Task to carry out: From the entries below, return exactly the lines beginning at the one that contains "DialogMount => INIT_CONTROLLED_DIALOG dialogID" and ending at the one that contains "Definition add_rule (query", both of them included, and only those lines.

Collection entries:
------------------------
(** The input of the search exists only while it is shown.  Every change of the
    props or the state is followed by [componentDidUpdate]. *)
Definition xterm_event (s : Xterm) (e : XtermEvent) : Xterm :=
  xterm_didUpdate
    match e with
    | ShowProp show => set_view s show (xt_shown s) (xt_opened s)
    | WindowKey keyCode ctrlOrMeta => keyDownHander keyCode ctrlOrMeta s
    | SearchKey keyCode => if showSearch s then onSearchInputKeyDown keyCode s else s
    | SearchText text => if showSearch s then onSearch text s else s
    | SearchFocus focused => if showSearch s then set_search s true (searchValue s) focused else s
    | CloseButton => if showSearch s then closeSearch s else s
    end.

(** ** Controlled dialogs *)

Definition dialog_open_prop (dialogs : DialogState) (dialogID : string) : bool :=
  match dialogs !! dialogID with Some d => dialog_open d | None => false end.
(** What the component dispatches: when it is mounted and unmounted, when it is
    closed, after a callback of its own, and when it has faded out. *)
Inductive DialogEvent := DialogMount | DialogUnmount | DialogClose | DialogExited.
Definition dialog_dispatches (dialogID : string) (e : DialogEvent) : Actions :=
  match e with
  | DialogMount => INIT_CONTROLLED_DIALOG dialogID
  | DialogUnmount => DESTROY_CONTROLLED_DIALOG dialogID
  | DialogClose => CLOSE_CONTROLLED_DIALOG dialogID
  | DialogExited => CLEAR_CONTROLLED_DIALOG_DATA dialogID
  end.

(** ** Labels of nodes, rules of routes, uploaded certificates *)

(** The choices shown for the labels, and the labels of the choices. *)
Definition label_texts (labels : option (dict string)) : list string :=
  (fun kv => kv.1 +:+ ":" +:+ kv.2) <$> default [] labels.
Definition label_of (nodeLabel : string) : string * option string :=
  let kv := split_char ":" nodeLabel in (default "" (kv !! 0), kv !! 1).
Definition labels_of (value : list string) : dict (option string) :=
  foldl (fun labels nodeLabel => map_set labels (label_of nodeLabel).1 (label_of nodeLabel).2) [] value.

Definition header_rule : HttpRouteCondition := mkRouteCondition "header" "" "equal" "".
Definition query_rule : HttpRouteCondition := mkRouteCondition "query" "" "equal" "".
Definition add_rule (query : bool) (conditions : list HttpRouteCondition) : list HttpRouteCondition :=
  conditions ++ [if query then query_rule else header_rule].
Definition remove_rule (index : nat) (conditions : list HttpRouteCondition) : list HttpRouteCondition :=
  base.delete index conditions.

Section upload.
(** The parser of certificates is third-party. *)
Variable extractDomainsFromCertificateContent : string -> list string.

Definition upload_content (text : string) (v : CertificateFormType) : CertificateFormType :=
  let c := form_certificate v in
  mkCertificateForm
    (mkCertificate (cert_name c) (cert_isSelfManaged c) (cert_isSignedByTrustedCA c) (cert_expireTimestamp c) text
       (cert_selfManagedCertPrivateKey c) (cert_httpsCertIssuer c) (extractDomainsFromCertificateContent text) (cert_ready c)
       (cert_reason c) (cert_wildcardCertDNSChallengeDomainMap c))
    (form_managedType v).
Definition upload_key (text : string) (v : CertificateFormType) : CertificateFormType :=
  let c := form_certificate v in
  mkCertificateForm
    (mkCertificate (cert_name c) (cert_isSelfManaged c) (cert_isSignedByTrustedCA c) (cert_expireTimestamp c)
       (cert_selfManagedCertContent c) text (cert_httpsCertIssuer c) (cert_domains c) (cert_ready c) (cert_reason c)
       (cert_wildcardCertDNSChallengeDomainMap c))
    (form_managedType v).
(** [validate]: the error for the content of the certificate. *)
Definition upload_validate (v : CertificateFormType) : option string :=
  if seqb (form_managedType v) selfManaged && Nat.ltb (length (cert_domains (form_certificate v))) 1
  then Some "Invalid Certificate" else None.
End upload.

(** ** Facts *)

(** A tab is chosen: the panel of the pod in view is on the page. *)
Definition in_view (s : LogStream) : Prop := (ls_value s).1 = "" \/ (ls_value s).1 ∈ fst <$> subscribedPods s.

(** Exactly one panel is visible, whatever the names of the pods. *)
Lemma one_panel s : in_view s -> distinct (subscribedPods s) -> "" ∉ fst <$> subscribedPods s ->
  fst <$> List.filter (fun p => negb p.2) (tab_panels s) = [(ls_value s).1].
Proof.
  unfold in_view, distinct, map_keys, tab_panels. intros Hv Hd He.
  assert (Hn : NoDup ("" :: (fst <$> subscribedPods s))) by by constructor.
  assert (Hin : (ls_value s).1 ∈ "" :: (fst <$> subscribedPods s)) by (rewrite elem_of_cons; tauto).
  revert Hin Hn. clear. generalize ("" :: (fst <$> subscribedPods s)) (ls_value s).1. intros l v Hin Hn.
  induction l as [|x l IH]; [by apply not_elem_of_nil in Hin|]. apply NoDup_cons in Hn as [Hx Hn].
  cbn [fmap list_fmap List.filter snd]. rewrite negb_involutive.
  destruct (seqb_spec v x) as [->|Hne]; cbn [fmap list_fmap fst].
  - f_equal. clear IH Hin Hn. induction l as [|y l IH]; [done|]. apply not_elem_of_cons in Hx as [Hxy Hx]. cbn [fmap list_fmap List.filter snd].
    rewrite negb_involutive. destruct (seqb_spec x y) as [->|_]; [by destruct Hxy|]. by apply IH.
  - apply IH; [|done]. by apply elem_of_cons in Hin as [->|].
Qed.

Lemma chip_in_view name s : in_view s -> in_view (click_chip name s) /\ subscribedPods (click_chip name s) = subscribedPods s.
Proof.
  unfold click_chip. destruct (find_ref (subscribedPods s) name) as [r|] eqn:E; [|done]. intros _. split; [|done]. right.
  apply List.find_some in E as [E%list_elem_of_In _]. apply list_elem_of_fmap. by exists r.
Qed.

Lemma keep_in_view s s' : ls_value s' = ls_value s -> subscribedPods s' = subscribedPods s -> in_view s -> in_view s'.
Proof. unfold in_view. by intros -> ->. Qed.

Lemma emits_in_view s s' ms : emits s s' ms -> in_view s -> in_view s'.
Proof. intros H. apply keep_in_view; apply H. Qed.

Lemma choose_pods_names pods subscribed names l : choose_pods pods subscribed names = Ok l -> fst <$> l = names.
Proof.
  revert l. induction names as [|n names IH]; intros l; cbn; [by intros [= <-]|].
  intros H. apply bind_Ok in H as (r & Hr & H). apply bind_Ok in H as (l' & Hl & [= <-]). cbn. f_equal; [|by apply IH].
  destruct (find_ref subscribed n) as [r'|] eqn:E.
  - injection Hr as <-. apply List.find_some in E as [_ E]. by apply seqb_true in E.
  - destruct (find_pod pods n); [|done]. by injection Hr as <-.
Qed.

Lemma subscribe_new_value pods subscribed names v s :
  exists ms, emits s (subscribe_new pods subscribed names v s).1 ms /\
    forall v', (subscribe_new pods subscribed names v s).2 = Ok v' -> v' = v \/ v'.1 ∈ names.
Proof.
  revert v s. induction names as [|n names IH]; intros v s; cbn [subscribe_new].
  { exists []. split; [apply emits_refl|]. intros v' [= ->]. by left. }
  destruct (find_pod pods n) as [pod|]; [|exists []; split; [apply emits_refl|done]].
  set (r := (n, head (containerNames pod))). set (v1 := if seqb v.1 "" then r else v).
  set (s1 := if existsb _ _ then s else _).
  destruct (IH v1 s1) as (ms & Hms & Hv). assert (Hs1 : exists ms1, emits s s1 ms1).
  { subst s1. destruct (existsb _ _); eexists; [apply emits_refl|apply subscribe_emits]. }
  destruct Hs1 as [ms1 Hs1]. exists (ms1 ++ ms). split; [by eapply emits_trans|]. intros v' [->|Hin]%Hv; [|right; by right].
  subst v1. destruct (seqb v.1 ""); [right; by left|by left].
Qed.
------------------------
Reply:
  | DialogMount => INIT_CONTROLLED_DIALOG dialogID
  | DialogUnmount => DESTROY_CONTROLLED_DIALOG dialogID
  | DialogClose => CLOSE_CONTROLLED_DIALOG dialogID
  | DialogExited => CLEAR_CONTROLLED_DIALOG_DATA dialogID
  end.

(** ** Labels of nodes, rules of routes, uploaded certificates *)

(** The choices shown for the labels, and the labels of the choices. *)
Definition label_texts (labels : option (dict string)) : list string :=
  (fun kv => kv.1 +:+ ":" +:+ kv.2) <$> default [] labels.
Definition label_of (nodeLabel : string) : string * option string :=
  let kv := split_char ":" nodeLabel in (default "" (kv !! 0), kv !! 1).
Definition labels_of (value : list string) : dict (option string) :=
  foldl (fun labels nodeLabel => map_set labels (label_of nodeLabel).1 (label_of nodeLabel).2) [] value.

Definition header_rule : HttpRouteCondition := mkRouteCondition "header" "" "equal" "".
Definition query_rule : HttpRouteCondition := mkRouteCondition "query" "" "equal" "".
Definition add_rule (query : bool) (conditions : list HttpRouteCondition) : list HttpRouteCondition :=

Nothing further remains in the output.